A DiGA (Digitale Gesundheitsanwendung – Germany’s certified digital health application) is a specific legal construct under German social-insurance law. It is a CE-marked medical device under the EU MDR of low-to-moderate risk class (Class I, IIa, or – since the 2024 DigiG reform – IIb), whose “main function rests essentially on digital technologies” and which supports the “detection, monitoring, treatment or alleviation” of a diagnosed condition. Once listed in the public DiGA-Verzeichnis by the BfArM, the product can be prescribed by any German physician or psychotherapist and is reimbursed by GKV (Gesetzliche Krankenversicherung – Germany’s statutory health insurance system) at a price negotiated with the GKV-Spitzenverband.

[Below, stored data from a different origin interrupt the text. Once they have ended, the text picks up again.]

(** * The scaling engine of core_scaling_engine.py

    A shallow embedding of [UltraFastScalingEngine]: the opportunity
    scorer ([analyze_scaling_opportunities] and its helpers) and the
    bounded action executor ([execute_scaling_actions]).

    Numbers.  Python's numbers are modelled as exact rationals [Q]; the
    rounding of binary floating point is not modelled.  Equality of
    amounts is therefore [Qeq] (written [==]).

    Dictionaries.  The dictionaries of the source are used as structs
    with fixed keys, so they are records; a key that a caller may leave
    out is an [option] field, read with [dict_get] (for [d.get(k, v)])
    or with [dict_item] (for [d[k]], which raises [KeyError]).

    Exceptions.  Code that can raise lives in the error monad [res];
    every [try ... except Exception] of the source is a [try_except]. *)

From Stdlib Require Import String QArith Qminmax ZArith List Bool.
From Stdlib Require Import Lia Lqa Permutation Sorted DecimalString.
Import ListNotations.

Open Scope Q_scope.

(** ** Exceptions *)

Inductive exn : Type :=
| ZeroDivisionError
| KeyError (key : string).

Inductive res (A : Type) : Type :=
| Ok (a : A)
| Raise (e : exn).

Arguments Ok {A} a.
Arguments Raise {A} e.

Definition bind {A B : Type} (c : res A) (k : A -> res B) : res B :=
  match c with
  | Ok a => k a
  | Raise e => Raise e
  end.

Notation "x <- c ;; k" := (bind c (fun x => k))
  (at level 61, c at next level, right associativity).

Definition try_except {A : Type} (body : res A) (handler : exn -> A) : A :=
  match body with
  | Ok a => a
  | Raise e => handler e
  end.

(** ** Python primitives *)

Definition Qlt_bool (a b : Q) : bool := negb (Qle_bool b a).

(** [a / b]: true division raises on a zero divisor, for ints and floats. *)
Definition py_div (a b : Q) : res Q :=
  if Qeq_bool b 0 then Raise ZeroDivisionError else Ok (a / b).

(** [sum(l)]: left to right, starting from 0. *)
Definition py_sum (l : list Q) : Q := fold_left Qplus l 0.

Definition of_nat (n : nat) : Q := inject_Z (Z.of_nat n).

(** A slice bound [i] of a list of length [len]: negative bounds count
    from the end, and every bound is clipped to [0 .. len]. *)
Definition slice_bound (len : nat) (i : Z) : nat :=
  if (i <? 0)%Z then Z.to_nat (Z.max 0 (i + Z.of_nat len))
  else Nat.min (Z.to_nat i) len.

(** [l[lo:hi]], a missing bound being [None]. *)
Definition py_slice {A : Type} (lo hi : option Z) (l : list A) : list A :=
  let n := length l in
  let a := match lo with Some i => slice_bound n i | None => 0%nat end in
  let b := match hi with Some i => slice_bound n i | None => n end in
  firstn (b - a) (skipn a l).

(** [d.get(k, v)] *)
Definition dict_get {A : Type} (field : option A) (default : A) : A :=
  match field with
  | Some v => v
  | None => default
  end.
(** When the resolver delivers a payload and the normalizer accepts it,
    [fill_movie_details] returns the record marked full, with Plot and
    RuntimeMinutes overwritten (also by null) and Title and Year
    overwritten only by a truthy value; this is the record the database
    then holds under the identifier, and the records of all other
    identifiers, the SearchTerm records and the upstream traffic of the
    resolver are as they were. *)
Theorem fill_movie_details_saves_record (E : env) (movie : movie_rec)
    (w w1 : world) (raw : pyval) (details : pydict) :
  let O := e_objects E in
  m_is_full_record movie = false ->
  _fetch_by_imdb_id E (e_client E) (m_imdb_id movie) w = (Ok raw, w1) ->
  truthy O raw = true ->
  _normalize_detail_obj O raw = Ok details ->
  exists movie' w',
    fill_movie_details E movie w = (Ok movie', w')
    /\ movie' = Movie (m_imdb_id movie)
                  (py_or O (dict_get details "Title") (m_title movie))
                  (py_or O (dict_get details "Year") (m_year movie))
                  (dict_get details "Plot")
                  (dict_get details "RuntimeMinutes") true
    /\ movie_row (m_imdb_id movie) w' = Some movie'
    /\ (forall k, pyval_eqb k (m_imdb_id movie) = false ->
          movie_row k w' = movie_row k w)
    /\ w_search_terms w' = w_search_terms w
    /\ w_events w' = w_events w1.
Proof.
  cbv zeta. intros Hfull Hfetch Htruthy Hnorm.
  destruct (normalized_genres _ raw details Htruthy Hnorm) as (gl & Hhas & Hgl).
  rewrite (fill_movie_details_cases E movie w raw w1 details gl
             Hfull Hfetch Htruthy Hnorm Hhas Hgl).
  set (movie' := Movie _ _ _ _ _ _).
  destruct (add_genres_frame (m_imdb_id movie) gl
              (genres_clear (m_imdb_id movie) w1).2) as (_ & Hm & He & Ht & _).
  set (w3 := (add_genres (m_imdb_id movie) (VStr <$> gl)
                (genres_clear (m_imdb_id movie) w1).2).2) in *.
  cbn in Hm, He, Ht.
  destruct (movie_save_row movie' w3) as (Hrow & Hother & _).
  destruct (fetch_keeps _ _ _ _ _ _ Hfetch) as (Hm1 & _ & _ & Ht1 & _).
  eexists movie', _. split; [reflexivity|]. split; [reflexivity|].
  split; [exact Hrow|]. split; [|split].
  - intros k Hk. etrans; [apply (Hother k Hk)|].
    unfold movie_row. by rewrite Hm, Hm1.
  - cbn. by rewrite Ht, Ht1.
  - cbn. by rewrite He.
Qed.

Lemma fill_movie_details_saves_record_witness :
  let E := omdb_env api_key_settings answer_heat in
  exists movie' w',
    fill_movie_details E heat_partial heat_partial_world = (Ok movie', w')
    /\ movie' = Movie (VStr "tt0113277") (VStr "Heat") (VInt 1995)
                  (VStr "A group of professional bank robbers...") (VInt 170) true
    /\ movie_row (VStr "tt0113277") w' = Some movie'
    /\ (forall k, pyval_eqb k (VStr "tt0113277") = false ->
          movie_row k w' = movie_row k heat_partial_world)
    /\ w_search_terms w' = w_search_terms heat_partial_world
    /\ w_events w'
       = w_events (_fetch_by_imdb_id E (e_client E) (VStr "tt0113277")
                     heat_partial_world).2.
Proof.
  exact (fill_movie_details_saves_record
           (omdb_env api_key_settings answer_heat) heat_partial
           heat_partial_world _ (VDict heat_detail) _
           eq_refl eq_refl eq_refl eq_refl).
Defined.
(** A text is the trimmed text of a raw segment of a chunk result that
    the discovery finds for a window of the manifest. *)
Definition chunk_text (s3 : S3Client) (bucket job : string) (manifest : list Entry)
    (t : string) : Prop :=
  exists (e : Entry) (key : string) (items : list json) (raw : json) (raw_text : string),
    e ∈ manifest
    /\ _guess_chunk_key s3 bucket job (index e) = Ok (Some key)
    /\ raw_segments s3 bucket key = Ok items
    /\ raw ∈ items
    /\ dict_get raw "text" JNull = Ok (JStr raw_text)
    /\ t = strip raw_text.

(** A segment lies in the span [lo .. hi], both rounded to three digits,
    and carries the text [t]. *)
Definition spans (lo hi : Q) (t : string) (seg : Seg) : Prop :=
  (py_round3 lo <= start seg)%Q /\ (end_ seg <= py_round3 hi)%Q /\ text seg = t.

(** A segment lies in one of the spans [X] offers. *)
Definition placed (X : Q -> Q -> string -> Prop) (seg : Seg) : Prop :=
  exists lo hi t, X lo hi t /\ spans lo hi t seg.

(** The span and text of a loaded segment of a chunk that the discovery
    finds for a window of the manifest, offset by the start of that
    window. *)
Definition offset_span (lib : PyLib) (s3 : S3Client) (bucket job : string)
    (manifest : list Entry) (lo hi : Q) (t : string) : Prop :=
  exists (e : Entry) (key : string) (segs : list ChunkSeg) (c : ChunkSeg),
    e ∈ manifest
    /\ _guess_chunk_key s3 bucket job (index e) = Ok (Some key)
    /\ _load_chunk_segments lib s3 bucket key = Ok segs
    /\ c ∈ segs
    /\ lo = (c_start c + start_sec e)%Q
    /\ hi = (c_end c + start_sec e)%Q
    /\ t = c_text c.

(** A string holds no slash. *)
Definition no_slash (s : string) : Prop :=
  existsb (fun d => (nat_of_ascii d =? 47)%nat) (list_ascii_of_string s) = false.

(** The two keys the discovery probes first for a chunk. *)
Definition padded_key (job : string) (idx : Z) : string :=
  "chunks/" +:+ job +:+ "/" +:+ fmt_0d 5 idx +:+ "/out.json".

Definition plain_key (job : string) (idx : Z) : string :=
  "chunks/" +:+ job +:+ "/" +:+ str_int idx +:+ "/out.json".

(** The strings of a list, one after the other. *)
Definition concat_strings (l : list string) : string := foldr String.append EmptyString l.

(** A cue of the WebVTT output: a blank line, the time line, the text. *)
Definition vtt_block (s : Seg) : string :=
  LF +:+ _sec_to_hhmmss_msec_vtt (start s) +:+ " --> " +:+ _sec_to_hhmmss_msec_vtt (end_ s)
  +:+ LF +:+ text s +:+ LF.

(** A cue of the SubRip output: the number, the time line, the text. *)
Definition srt_block (i : Z) (s : Seg) : string :=
  str_int i +:+ LF
  +:+ _sec_to_hhmmss_msec_srt (start s) +:+ " --> " +:+ _sec_to_hhmmss_msec_srt (end_ s)
  +:+ LF +:+ text s +:+ LF.

Fixpoint srt_blocks (i : Z) (segs : list Seg) : list string :=
  match segs with
  | [] => []
  | s :: rest => srt_block i s :: srt_blocks (i + 1) rest
  end.

(** The candidates the first pass has settled: accepted, dropped as
    short, or dropped as overlap. *)
Definition settled (st : MergeState) : Z :=
  Z.of_nat (length (merged st)) + dropped_short (meta st) + dropped_overlap (meta st).

(** A loaded segment passes the clamp of its window. *)
Definition inside_window (w_start w_end : Q) (c : ChunkSeg) : bool :=
  negb (outside_window w_start w_end (c_start c + w_start) (c_end c + w_start)).

(** The loaded segments that pass the clamp, over the found chunks of a
    manifest. *)
Fixpoint candidates (lib : PyLib) (s3 : S3Client) (bucket job : string)
    (manifest : list Entry) : Z :=
  match manifest with
  | [] => 0
  | e :: rest =>
      match _guess_chunk_key s3 bucket job (index e) with
      | Ok (Some key) =>
          match _load_chunk_segments lib s3 bucket key with
          | Ok segs =>
              Z.of_nat (length (List.filter (inside_window (start_sec e) (end_sec e)) segs))
          | Raise _ => 0
          end
      | _ => 0
      end
      + candidates lib s3 bucket job rest
  end.

(** The two times of a segment are what [round(., 3)] returns for them. *)
Definition rounded (s : Seg) : Prop :=
  py_round3 (start s) = start s /\ py_round3 (end_ s) = end_ s.

(** From the cursor [cur] and the id [n] on, the repair loop keeps every
    segment of [l] as it is. *)
Fixpoint stable_from (MIN_SEGMENT_SEC : Q) (n : nat) (cur : Q) (l : list Seg) : Prop :=
  match l with
  | [] => True
  | a :: rest =>
      id a = Z.of_nat n /\ rounded a /\ (cur <= start a)%Q
      /\ (MIN_SEGMENT_SEC <= end_ a - start a)%Q
      /\ stable_from MIN_SEGMENT_SEC (S n) (end_ a) rest
  end.

(** The end of the last segment of [l], or [cur] when there is none. *)
Definition final_end (cur : Q) (l : list Seg) : Q :=
  match last l with
  | Some a => end_ a
  | None => cur
  end.

(** The span of a window of the manifest whose chunk was found. *)
Definition found_window (s3 : S3Client) (bucket job : string) (manifest : list Entry)
    (lo hi : Q) (t : string) : Prop :=
  exists e : Entry,
    e ∈ manifest /\ chunk_found s3 bucket job e = true
    /\ lo = start_sec e /\ hi = end_sec e.

(** The window of index [i], as [compute_chunks] emits it. *)
Definition window_at (duration : Q) (chunk_sec overlap_sec : Z) (i : Z) : Prepare.Window :=
  (i,
   Prepare.round3_number
     (Prepare.max_number (Prepare.NFloat 0)
        (Prepare.NInt (i * chunk_sec - (if 0 <? i then overlap_sec else 0)))),
   Prepare.round3_number
     (Prepare.min_number (Prepare.NFloat duration) (Prepare.NInt ((i + 1) * chunk_sec)))).

(** A number that [float()] converts: a [float], or an [int] within the
    range of binary64. *)
Definition converts (x : Prepare.number) : Prop :=
  match x with
  | Prepare.NInt z => float_overflows z = false
  | Prepare.NFloat _ => True
  end.

(** The manifest entry of a window. *)
Definition entry_of (w : Prepare.Window) : Entry :=
  {| index := Prepare.w_index w;
     start_sec := Prepare.w_start w;
     end_sec := Prepare.w_end w |}.

(** *** Finite times

    What ties [Module Ieee] to [Module Stitcher]: a time is finite, the
    records of [Stitcher] as records of [Ieee], and the order of times as
    the comparisons of the code answer it. *)

Definition finite (x : Ieee.float) : Prop :=
  match x with
  | Ieee.Fin _ => True
  | _ => False
  end.

(** The value of a finite time (0 for a special value). *)
Definition val (x : Ieee.float) : Q :=
  match x with
  | Ieee.Fin q => q
  | _ => 0%Q
  end.

Definition finite_entry (e : Ieee.Entry) : Prop :=
  finite (Ieee.start_sec e) /\ finite (Ieee.end_sec e).

Definition finite_seg (s : Ieee.Seg) : Prop :=
  finite (Ieee.start s) /\ finite (Ieee.end_ s).

(** A time is a number: finite or infinite, not NaN. *)
Definition is_number (x : Ieee.float) : Prop :=
  match x with
  | Ieee.NaN => False
  | _ => True
  end.

Definition numeric_chunk_seg (c : Ieee.ChunkSeg) : Prop :=
  is_number (Ieee.c_start c) /\ is_number (Ieee.c_end c).

(** No segment the loader returns for a chunk that the discovery finds for
    a window of the manifest has NaN as its start or as its end. *)
Definition numeric_results (s3 : S3Client) (float_of_str : string -> result Ieee.float)
    (_read_s3_json : string -> string -> result Ieee.json) (bucket job : string)
    (manifest : list Ieee.Entry) : Prop :=
  forall (e : Ieee.Entry) (key : string) (segs : list Ieee.ChunkSeg),
    e ∈ manifest ->
    _guess_chunk_key s3 bucket job (Ieee.index e) = Ok (Some key) ->
    Ieee._load_chunk_segments float_of_str _read_s3_json bucket key = Ok segs ->
    Forall numeric_chunk_seg segs.

Definition of_chunk_seg (c : ChunkSeg) : Ieee.ChunkSeg :=
  {| Ieee.c_start := Ieee.Fin (c_start c);
     Ieee.c_end := Ieee.Fin (c_end c);
     Ieee.c_text := c_text c |}.

(** Two finite offsets: one puts a time before the window
    [w_start .. w_end] and before its clamp, one puts it after both. *)
Definition before_window (w_start w_end : Q) : Q :=
  (py_min 0 (w_end - EPS - w_start) - 1)%Q.

Definition after_window (w_start w_end : Q) : Q :=
  (py_max EPS (w_end - w_start) + 1)%Q.

(** A finite segment that the merge treats, in the window
    [w_start .. w_end], as it treats [c]: an infinite start or end is
    moved to a finite time on the same side of the window. *)
Definition stand_in_time (w_start w_end : Q) (x : Ieee.float) : Q :=
  match x with
  | Ieee.Fin q => q
  | Ieee.NegInf => before_window w_start w_end
  | Ieee.PosInf => after_window w_start w_end
  | Ieee.NaN => 0%Q
  end.

Definition stand_in (w_start w_end : Q) (c : Ieee.ChunkSeg) : ChunkSeg :=
  {| c_start := stand_in_time w_start w_end (Ieee.c_start c);
     c_end := stand_in_time w_start w_end (Ieee.c_end c);
     c_text := Ieee.c_text c |}.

Software as a Medical Device (SaMD) is defined by the IMDRF as “software intended to be used for one or more medical purposes that perform these purposes without being part of a hardware medical device” (IMDRF/SaMD WG/N10). The FDA adopted this IMDRF definition and operationalises it through its existing device-regulation framework: SaMD is not a separate regulatory category in the US – it is medical-device software routed through the 510(k), De Novo, or PMA pathways depending on risk, with the IMDRF risk categorisation (Categories I–IV) informing how rigorous a submission has to be.

The important asymmetry: DiGA is a product category with a reimbursement outcome attached; FDA SaMD is a regulatory lens on a subset of medical-device software.

Classification – MDR Rule 11 vs FDA risk-based classification

EU side: MDR Rule 11

Under MDR Annex VIII Rule 11, software intended to provide information used to take diagnostic or therapeutic decisions is Class IIa, except where decisions may cause death or irreversible deterioration (Class III) or serious deterioration / surgical intervention (Class IIb). Software monitoring physiological processes is Class IIa, except for vital parameters with immediate-danger variations (Class IIb). All other software is Class I.

Rule 11 was a tectonic shift from the old MDD. Under the MDR most therapeutic software is Class IIa or higher – which means a Notified Body product audit, substantially higher conformity-assessment effort, and a QMS under ISO 13485 as table stakes. Class I DiGAs exist, but many DTx products sit at Class IIa; Class IIb has been in scope since 2024 but has no preliminary-listing route (the pivotal study must be complete at filing).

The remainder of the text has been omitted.